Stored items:
(** A loop that returns has stopped at the first such page. *)
Lemma fetch_loop_returns fuel :
  ∀ m tr found tr',
    run (loop fuel (Z.of_nat (S m)) (pages_issues w host key headers m)) tr
    = (Some (Ok found), tr') →
    (∀ i, (1 ≤ i ≤ m)%nat →
       ∃ p, page_payload w host key headers i = Some p ∧
            stop_at i (length (pages_issues w host key headers i)) p = false) →
    ∃ n, (m < n ≤ m + fuel)%nat ∧ stops_first_at w host key headers n ∧
         found = pages_issues w host key headers n ∧
         tr' = tr ++ reqs (S m) (n - m)%nat.
Proof.
  induction fuel as [|fuel IH]; intros m tr found tr' Hrun Hbefore; [done|].
  rewrite fetch_loop_step in Hrun. cbv zeta in Hrun.
  destruct (page_payload w host key headers (S m)) as [p|] eqn:Hp.
  2:{ unfold page_payload in Hp. by destruct (urlopen w _). }
  rewrite (page_payload_Some _ _ Hp), (pages_issues_S _ _ Hp) in Hrun.
  rewrite fetch_loop_stop_at in Hrun.
  destruct (stop_at (S m) _ p) eqn:Hstop.
  - simplify_eq. exists (S m). split; [lia|]. split_and!; [|done|].
    + intros i Hi. destruct (decide (i = S m)) as [->|Hne].
      * exists p. by rewrite bool_decide_true.
      * destruct (Hbefore i ltac:(lia)) as (q & ? & ?). exists q.
        by rewrite bool_decide_false.
    + by replace (S m - m)%nat with 1%nat by lia.
  - replace (Z.of_nat (S m) + 1) with (Z.of_nat (S (S m))) in Hrun by lia.
    apply IH in Hrun as (n & Hn & Hfirst & -> & ->).
    + exists n. split; [lia|]. split_and!; [done..|].
      rewrite <-(assoc_L (++)). f_equal.
      by replace (n - m)%nat with (S (n - S m)) by lia.
    + intros i Hi. destruct (decide (i = S m)) as [->|Hne]; [by exists p|].
      apply Hbefore. lia.
Qed.

End pagination_facts.

(** ** The stages of [main] *)

Section main_facts.
Context (w : world) (fuel : nat) (a : args).

Lemma fetch_issues_frame tr :
  run (fetch_issues w fuel (host_url a) (project_key a) (headers_of a)) tr
  = (fetch_result w fuel a, tr ++ fetch_events w fuel a).
Proof. unfold fetch_issues. by rewrite fetch_loop_frame. Qed.

Lemma fetch_events_requests :
  Forall (λ ev, is_request ev = true) (fetch_events w fuel a).
Proof. apply fetch_loop_requests. Qed.

Lemma report_phase_run changed findings tr :
  run (report_phase w a changed findings) tr
  = let mk1 := EvMakedirs (output_json a) in
    let mk2 := EvMakedirs (output_md a) in
    let wr1 := EvWriteJson (output_json a) (output_of a changed findings) in
    let wr2 :=
      EvWriteText (output_md a)
        (markdown_text (project_key a) (threshold_of a)
           (Z.of_nat (size changed)) findings) in
    if can_makedirs w (output_json a) then
      if can_makedirs w (output_md a) then
        if can_write w (output_json a) then
          if can_write w (output_md a) then
            (Some (Ok (exit_status findings)), tr ++ [mk1; mk2; wr1; wr2])
          else (Some (Err (OSError (output_md a))), tr ++ [mk1; mk2; wr1])
        else (Some (Err (OSError (output_json a))), tr ++ [mk1; mk2])
      else (Some (Err (OSError (output_md a))), tr ++ [mk1; mk2])
    else (Some (Err (OSError (output_json a))), tr ++ [mk1]).
Proof.
  unfold report_phase, makedirs_for, write_json, write_markdown.
  cbv zeta. rewrite !run_bind. simpl.
  destruct (can_makedirs w (output_json a)); simpl; [|done].
  destruct (can_makedirs w (output_md a)); simpl;
    [|by rewrite <-(assoc_L (++))].
  destruct (can_write w (output_json a)); simpl;
    [|by rewrite <-(assoc_L (++))].
  destruct (can_write w (output_md a)); simpl;
    by rewrite <-!(assoc_L (++)).
Qed.

Lemma load_changed_files_run path tr :
  run (load_changed_files w path) tr
  = (match file_lines w path with
     | Some lines => Some (Ok (changed_of lines))
     | None => Some (Err (OSError path))
     end, tr ++ [EvOpenRead path]).
Proof.
  unfold load_changed_files, open_read. rewrite run_bind, run_emit_bind.
  by destruct (file_lines w path).
Qed.

(** [main], stage by stage. *)
Lemma main_run tr :
  run (main w fuel a) tr
  = if bool_decide (is_Some (THRESHOLD_TO_SEVERITY !! threshold_of a)) then
      match file_lines w (changed_files a) with
      | None =>
          (Some (Err (OSError (changed_files a))),
           tr ++ [EvOpenRead (changed_files a)])
      | Some lines =>
          let tr1 :=
            tr ++ EvOpenRead (changed_files a) :: fetch_events w fuel a in
          match fetch_result w fuel a with
          | None => (None, tr1)
          | Some (Err e) => (Some (Err e), tr1)
          | Some (Ok raw_issues) =>
              match filter_issues raw_issues (changed_of lines)
                      (threshold_of a) with
              | Err e => (Some (Err e), tr1)
              | Ok findings =>
                  run (report_phase w a (changed_of lines) findings) tr1
              end
          end
      end
    else
      (Some (Err (RuntimeError
                    (invalid_threshold_message (severity_threshold a)))),
       tr).
Proof.
  unfold main. fold (threshold_of a).
  case_bool_decide; simpl negb; cbv iota; [|done].
  rewrite run_bind, load_changed_files_run.
  destruct (file_lines w (changed_files a)) as [lines|]; [|done].
  cbv iota beta. rewrite run_bind. fold (headers_of a).
  rewrite fetch_issues_frame.
  cbv zeta. rewrite <-(assoc_L (++)). simpl app at 2.
  destruct (fetch_result w fuel a) as [[raw|e]|]; [|done..].
  rewrite run_bind.
  destruct (filter_issues raw (changed_of lines) (threshold_of a)); done.
Qed.

End main_facts.

(** ** The changed-file set *)

Section changed_facts.

Lemma lstrip_head s :
  Py.lstrip s = "" ∨ ∃ c t, Py.lstrip s = String c t ∧ Py.isspace c = false.
Proof.
  induction s as [|c s IH]; simpl; [by left|].
  destruct (Py.isspace c) eqn:Hc; [done|]. right. by exists c, s.
Qed.

Lemma rstrip_idempotent s : Py.rstrip (Py.rstrip s) = Py.rstrip s.
Proof.
  induction s as [|c s IH]; simpl; [done|].
  destruct (Py.rstrip s) as [|c' r] eqn:Hr.
  - destruct (Py.isspace c) eqn:Hc; simpl; [done|]. by rewrite Hc.
  - change (Py.rstrip (String c (String c' r)))
      with (match Py.rstrip (String c' r) with
            | "" => if Py.isspace c then "" else String c ""
            | r' => String c r'
            end).
    by rewrite IH.
Qed.

Lemma lstrip_rstrip c t :
  Py.isspace c = false →
  Py.lstrip (Py.rstrip (String c t)) = Py.rstrip (String c t).
Proof.
  intros Hc. simpl. destruct (Py.rstrip t); rewrite ?Hc; simpl; by rewrite Hc.
Qed.

Lemma strip_idempotent s : Py.strip (Py.strip s) = Py.strip s.
Proof.
  unfold Py.strip.
  destruct (lstrip_head s) as [->|(c & t & -> & Hc)]; [done|].
  by rewrite lstrip_rstrip, rstrip_idempotent.
Qed.

Lemma normalize_path_strip s : normalize_path (Py.strip s) = normalize_path s.
Proof. unfold normalize_path. by rewrite strip_idempotent. Qed.

Lemma load_step_foldl lines files :
  foldl load_step files lines
  = files ∪ list_to_set
              (normalize_path <$> filter (λ line, Py.strip line ≠ "") lines).
Proof.
  revert files. induction lines as [|line lines IH]; intros files; simpl.
  { by rewrite (right_id_L ∅ (∪)). }
  rewrite IH, filter_cons. unfold load_step.
  destruct (String.eqb_spec (Py.strip line) "") as [Heq|Hne].
  - by rewrite decide_False by (by intros []).
  - rewrite decide_True by done. rewrite fmap_cons, list_to_set_cons.
    by rewrite normalize_path_strip, (assoc_L (∪)).
Qed.

(** The set holds the normalised non-blank lines, each once. *)
Lemma size_changed_of lines :
  size (changed_of lines)
  = length (remove_dups
              (normalize_path <$> filter (λ line, Py.strip line ≠ "") lines)).
Proof.
  unfold changed_of. rewrite load_step_foldl, (left_id_L ∅ (∪)).
  rewrite <-(size_list_to_set (C:=gset string) (remove_dups _))
    by apply NoDup_remove_dups.
  f_equal. apply set_eq. intros x.
  by rewrite !elem_of_list_to_set, elem_of_remove_dups.
Qed.

End changed_facts.

(** ** The exit status *)

(** Case analysis on the membership of an event in a log put together
    with [::] and [++]. *)
Ltac split_elem_of H :=
  repeat first
    [ apply elem_of_nil in H; destruct H
    | apply elem_of_cons in H as [H|H]
    | apply elem_of_app in H as [H|H] ];
  try done.

Section script_facts.
Context (w : world) (a : args).

Lemma requests_not_writes (l : list event) :
  Forall (λ ev, is_request ev = true) l →
  Forall (λ ev, is_write ev = false) l.
Proof. intros H. eapply Forall_impl; [done|]. by intros []. Qed.



Lemma script_main fuel status tr :
  script w fuel a [] = (Some status, tr) →
  (∃ tr', run (main w fuel a) [] = (Some (Ok status), tr')) ∨
  (∃ e tr', run (main w fuel a) [] = (Some (Err e), tr') ∧ status = 1).
Proof.
  unfold script.
  destruct (run (main w fuel a) []) as [[[st|e]|] tr'];
    [| |done].
  - intros [= -> ->]. left. by eexists.
  - right. exists e, tr'. by destruct e; simplify_eq.
Qed.

End script_facts.

(** * The properties of the specification *)

(** ** Path normalisation *)

(** C5, as the specification states it, fails: [normalize_path] removes a
    leading [./] after stripping white space and replaces backslashes after
    [normpath] has run, so a second application can strip or resolve what
    the first one left.  Two inputs on which a second application changes
    the result: ["./ a"] and ["a\./b"]. *)
Lemma normalize_path_not_idempotent :
  normalize_path (normalize_path "./ a") ≠ normalize_path "./ a" ∧
  normalize_path (normalize_path (String "a" (String backslash "./b")))
  ≠ normalize_path (String "a" (String backslash "./b")).
Proof. split; vm_compute; discriminate. Qed.

(** C5 (amended): for every path [p] without a backslash whose normal form
    neither starts nor ends with white space,
    [normalize(normalize(p)) = normalize(p)]; and
    [normalize("./a/b") = normalize("a/b") = "a/b"]. *)
Theorem normalize_path_idempotent p :
  Py.contains backslash p = false →
  Py.strip (normalize_path p) = normalize_path p →
  normalize_path (normalize_path p) = normalize_path p ∧
  normalize_path "./a/b" = "a/b" ∧ normalize_path "a/b" = "a/b".
Proof.
  intros Hbs Hstrip. split; [|done].
  unfold normalize_path in Hstrip |- *.
  set (q := if Py.startswith (Py.strip p) "./" then Py.drop 2 (Py.strip p)
            else Py.strip p) in *.
  assert (Py.contains backslash (normpath q) = false) as Hq.
  { apply normpath_contains; [done..|]. unfold q.
    destruct (Py.startswith _ _); auto using contains_drop, contains_strip. }
  rewrite (replace_absent _ _ _ Hq) in Hstrip |- *.
  rewrite Hstrip, normpath_no_dot_slash, normpath_idempotent.
  by apply replace_absent.
Qed.

Lemma normalize_path_idempotent_witness :
  normalize_path (normalize_path " ./src/../lib//x.py ")
  = normalize_path " ./src/../lib//x.py " ∧
  normalize_path "./a/b" = "a/b" ∧ normalize_path "a/b" = "a/b".
Proof.
  apply (normalize_path_idempotent " ./src/../lib//x.py "); reflexivity.
Defined.

(** ** The filter *)

(** C1: for a valid threshold token, [filter_issues] returns a list all of
    whose elements have a severity rank at or above the threshold rank and
    a file in the changed set; the list holds exactly the findings of the
    raw issues that pass both tests (a missing severity ranks as [INFO]),
    so an issue failing either test contributes nothing. *)
Theorem filter_issues_keeps_exactly raw_issues changed_files threshold sev :
  THRESHOLD_TO_SEVERITY !! threshold = Some sev →
  ∃ findings,
    filter_issues raw_issues changed_files threshold = Ok findings ∧
    Forall (λ f, rankOf sev ≤ rankOf (f_severity f) ∧ f_file f ∈ changed_files)
      findings ∧
    findings ≡ₚ
      finding_of <$> filter (kept changed_files (rankOf sev)) raw_issues ∧
    (∀ issue, r_severity issue = None → issue_rank issue = rankOf "INFO").
Proof.
  intros Hthr. eexists. split; [by apply filter_issues_valid|].
  split_and!.
  - rewrite list_sort_perm. apply kept_findings_Forall.
  - apply list_sort_perm.
  - intros issue Hs. unfold issue_rank. by rewrite Hs.
Qed.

▶ **ASSIGNMENT**:
Above are the records; from them, give again exactly the lines from the one containing "rewrite (replace_absent _" through the one containing "findings ≡ₚ", both included.

▶ **RESULT**:
  rewrite (replace_absent _ _ _ Hq) in Hstrip |- *.
  rewrite Hstrip, normpath_no_dot_slash, normpath_idempotent.
  by apply replace_absent.
Qed.

Lemma normalize_path_idempotent_witness :
  normalize_path (normalize_path " ./src/../lib//x.py ")
  = normalize_path " ./src/../lib//x.py " ∧
  normalize_path "./a/b" = "a/b" ∧ normalize_path "a/b" = "a/b".
Proof.
  apply (normalize_path_idempotent " ./src/../lib//x.py "); reflexivity.
Defined.

(** ** The filter *)

(** C1: for a valid threshold token, [filter_issues] returns a list all of
    whose elements have a severity rank at or above the threshold rank and
    a file in the changed set; the list holds exactly the findings of the
    raw issues that pass both tests (a missing severity ranks as [INFO]),
    so an issue failing either test contributes nothing. *)
Theorem filter_issues_keeps_exactly raw_issues changed_files threshold sev :
  THRESHOLD_TO_SEVERITY !! threshold = Some sev →
  ∃ findings,
    filter_issues raw_issues changed_files threshold = Ok findings ∧
    Forall (λ f, rankOf sev ≤ rankOf (f_severity f) ∧ f_file f ∈ changed_files)
      findings ∧
    findings ≡ₚ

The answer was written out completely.